Here’s my arts and culture column from this week’s Angelus News:
LA has Universal Studios, Hollywood Boulevard, the Venice Beach Boardwalk.
On a busy corner of downtown’s Central Avenue, we also have a sculpture of a modest man whose achievement, in its way, was perhaps greater than those represented by all those other monuments combined.
Chiune (Sempo) Sugihara (1900-1986) was known as the Japanese Schindler. By most accounts, he helped 6000 or more Jews to escape the Holocaust.
In this day when the title “activist” is often claimed by those siting in air-conditioned offices firing off FB rants, it’s instructive to consider the risks undertaken by a real activist.
Sughira was born to a middle-class family in Kozuchi Town, Mugi District, now known as Mino City in Gifu Prefecture. As a young diplomat in Manchuria, he married for the first time and converted to Christianity in the Russian Orthodox Church. He divorced his wife in 1935. That same year, he quit his post in protest over the Japanese maltreatment of the native Chinese.
After returning to Japan, he married again. He and his wife Yukiko would go on to have four sons and stay married for 50 years.
In August, 1940, at the beginning of WWII, in his diplomatic capacity as Japanese vice-consul, Sugihara was stationed with his family in Kaunas, Lithuania. He was fluent in Russian from his time in Manchuria. His duties included providing Japan with intelligence on the movement of Soviet and German troops in the Baltic region.
As Russian troops invaded, Jews from both Lithuania and Poland began to seek exit visas. Soviet secret police starting rounding people up. Stories of Nazi atrocities were circulating. Increasingly desperate, Jewish individuals and families were literally storming the gates of the consulate.
Rules governing the movement of refugees at the time were complicated; suffice it to say that a visa for travel through Japan was a lifeline. Three times Sugihara appealed to the Japanese government; three times they replied firmly: Absolutely no visas are to be issued for travel through Japan unless the applicants have sufficient funds and a third country as their final destination.
Should he defy the orders of his government and risk his career, livelihood, freedom, and future, as well as put his family in jeopardy? Or should he obey his conscience?
“Chiune always went his own way,” his wife once observed. Together, they decided upon their course of action.
During the period from July 31 to August 28, 1940, the two of them hand-wrote visas for hours each day, as many as they could. Sugihara issued visas for those with incomplete paperwork, no money, and eventually for some with no travel documents at all. Legend has it that as his train pulled out for Berlin on September 1, he was still signing his name to visas and throwing them out the window.

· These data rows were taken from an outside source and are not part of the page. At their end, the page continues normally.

(** The static buffer of [persist] is rewritten in full; it starts as zeros. *)
Definition persist accounts s : option (ufs D) :=
  let buf := passwd_image accounts (replicate 512 0) in
  let handle := ufs_find s PASSWD_FILE in
  let '(s, handle) :=
    if handle <? 0 then
      let (s, handle) := ufs_create s PASSWD_FILE 0 in
      if handle <? 0 then (s, handle) else ((ufs_chmod s handle 0).1, handle)
    else ((ufs_truncate s handle 0).1, handle) in
  if handle <? 0 then Some s
  else
    '(s, _) ← ufs_write_at s handle 0 buf (USER_MAX_ACCOUNTS * RECORD_SIZE);
    Some s.

Definition seed_defaults accounts s : option (list account_t * ufs D) :=
  let a := for_each 0 USER_MAX_ACCOUNTS
    (fun i a => a.[i <- mk_account ((username a.[i]).[0 <- 0]) (uid a.[i]) (password_hash a.[i])])
    accounts in
  let root := [114; 111; 111; 116] in
  let user := [117; 115; 101; 114] in
  let a := set_username a 0 root in
  let a := set_credentials a 0 0 (hash_password root) in
  let a := set_username a 1 user in
  let a := set_credentials a 1 1000 (hash_password user) in
  s ← persist a s;
  Some (a, s).

Definition read_record (buf : list Z) (rec : Z) (a : account_t) : account_t :=
  let name := for_each 0 USER_NAME_MAX (fun j n => n.[j <- buf.[rec + j]]) (username a) in
  mk_account name (read_u32 buf (rec + 20)) (read_u32 buf (rec + 24)).

Definition load_accounts (buf : list Z) accounts : list account_t :=
  for_each 0 USER_MAX_ACCOUNTS
    (fun i a => a.[i <- read_record buf (i * RECORD_SIZE) a.[i]]) accounts.

Definition users_init accounts s : option (list account_t * ufs D) :=
  let handle := ufs_find s PASSWD_FILE in
  if handle <? 0 then seed_defaults accounts s
  else if negb (ufs_size s handle =? USER_MAX_ACCOUNTS * RECORD_SIZE) then seed_defaults accounts s
  else
    '(s, buf, _) ← ufs_read_at s handle 0 (replicate 512 0) (USER_MAX_ACCOUNTS * RECORD_SIZE);
    Some (load_accounts buf accounts, s).

(** The result, and the uid stored through [out_uid] on success. *)
Definition users_authenticate accounts name password : Z * option Z :=
  let h := hash_password password in
  match for_range 0 USER_MAX_ACCOUNTS
    (fun i _ =>
       let a := accounts.[i] in
       if (username a).[0] =? 0 then inl tt
       else if negb (str_eq (username a) name) then inl tt
       else if negb (password_hash a =? h) then inr (-1, None)
       else inr (0, Some (uid a))) tt with
  | inr r => r
  | inl _ => (-1, None)
  end.

Definition users_add accounts s name password (id : Z) : option (list account_t * ufs D * Z) :=
  if (str_len name =? 0) || (str_len name >=? USER_NAME_MAX) then Some (accounts, s, -1)
  else
    match find_first 0 USER_MAX_ACCOUNTS
            (fun i => negb ((username accounts.[i]).[0] =? 0) &&
                      str_eq (username accounts.[i]) name) with
    | Some _ => Some (accounts, s, -1)
    | None =>
        match find_first 0 USER_MAX_ACCOUNTS (fun i => (username accounts.[i]).[0] =? 0) with
        | None => Some (accounts, s, -1)
        | Some slot =>
            let a := set_username accounts slot name in
            let a := set_credentials a slot id (hash_password password) in
            s ← persist a s;
            Some (a, s, 0)
        end
    end.

(** The bytes stored at [out], the terminator included; [None] for result -1. *)
Definition users_name_for_uid accounts (id out_len : Z) : option (list Z) :=
  match find_first 0 USER_MAX_ACCOUNTS
    (fun i => negb ((username accounts.[i]).[0] =? 0) && (uid accounts.[i] =? id)) with
  | None => None
  | Some i =>
      let name := username accounts.[i] in
      Some (match for_range 0 USER_NAME_MAX
              (fun j out => if negb (name.[j] =? 0) && (j +32 1 <? out_len)
                            then inl (out ++ [name.[j]]) else inr out) [] with
            | inl out | inr out => out ++ [0]
            end)
  end.
End model.

(** * The record format *)

Record acc_ok (a : account_t) : Prop := {
  ao_len : zlen (username a) = 20;
  ao_bytes : bytes_ok (username a);
  ao_term : (username a).[19] = 0;
  ao_uid : 0 <= uid a < 4294967296;
  ao_hash : 0 <= password_hash a < 4294967296;
}.

(** The table has its 16 slots, every account is well formed, names are unique. *)
Record accounts_ok (accounts : list account_t) : Prop := {
  as_len : zlen accounts = 16;
  as_acc : forall i, 0 <= i < 16 -> acc_ok accounts.[i];
  as_unique : forall i j, 0 <= i < 16 -> 0 <= j < 16 -> (username accounts.[i]).[0] <> 0 ->
    cstr (username accounts.[i]) = cstr (username accounts.[j]) -> i = j;
}.

Section format.
Implicit Types (a : account_t) (accounts : list account_t) (buf : list Z).

(** Byte [j] of the record of [a]. *)
Definition rec_byte a (j : Z) : Z :=
  if decide (j < 20) then (username a).[j]
  else if decide (j < 24) then (uid a / 256 ^ (j - 20)) mod 256
  else if decide (j < 28) then (password_hash a / 256 ^ (j - 24)) mod 256
  else 0.

Lemma rec_byte_ok a j : acc_ok a -> 0 <= j -> 0 <= rec_byte a j < 256.
Proof.
  intros Ha Hj. unfold rec_byte.
  repeat case_decide; try (apply (ao_bytes _ Ha); lia); try (apply Z.mod_pos_bound; lia); lia.
Qed.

From March, 1941 through 1944, Sugihara was reassigned first to East Prussia, then to Prague, then to Bucharest. When Soviet troops invaded Romania in 1944, the whole family was held in a prisoner-of-war camp for eighteen months. In 1946, they were released and returned to Japan.
Shortly afterwards, his youngest son died. He was also asked by the Japanese foreign office to resign his post, ostensibly due to downsizing, though he and Yukiko always sensed the real reason was his Lithuanian visa-granting. He supported his family from thereon in with odd jobs, and remained virtually anonymous and unheralded.
Eventually, though, some of those to whom Sugihara had granted visas re-surfaced. In 1985, the year before he died, he was named by the State of Israel as one of the “Righteous Among the Nations,” the only Japanese national to have been so honored.
Parks, streets, museums and an asteroid are now named after him.
And at 192 S. Central Avenue in our own Little Tokyo we have Ramon G. Velazco’s bronze sculpture: “Chiune Sugihara Memorial, Hero of the Holocaust” (2002). (Though a brilliant, and apparently prolific, sculptor, Velazco seems to keep almost as low a profile as Sugihara did during his life).
In jacket, tie and polished shoes, Sugihara sits placidly—rain, shine, day, darkest night—on one end of a concrete bench. His left hand rests easily on his left leg. His right extends a visa to all who pass by.
You can sit on the bench beside him, touch him, thank him, have a little conversation. You can ask him to pray for our current administration, so intent on withholding, rather than extending, visas to those in need.
A plaque embedded into a nearby rock includes a line of text from the Talmud: “He who saves one life, saves the entire world.”
“You want to know about my motivation, don’t you?” Sugihara once told an interviewer. “Well. It is the kind of sentiments anyone would have when he actually sees refugees face to face, begging with tears in their eyes.”
“I do it just because I have pity on the people. They want to get out so I let them have the visas.”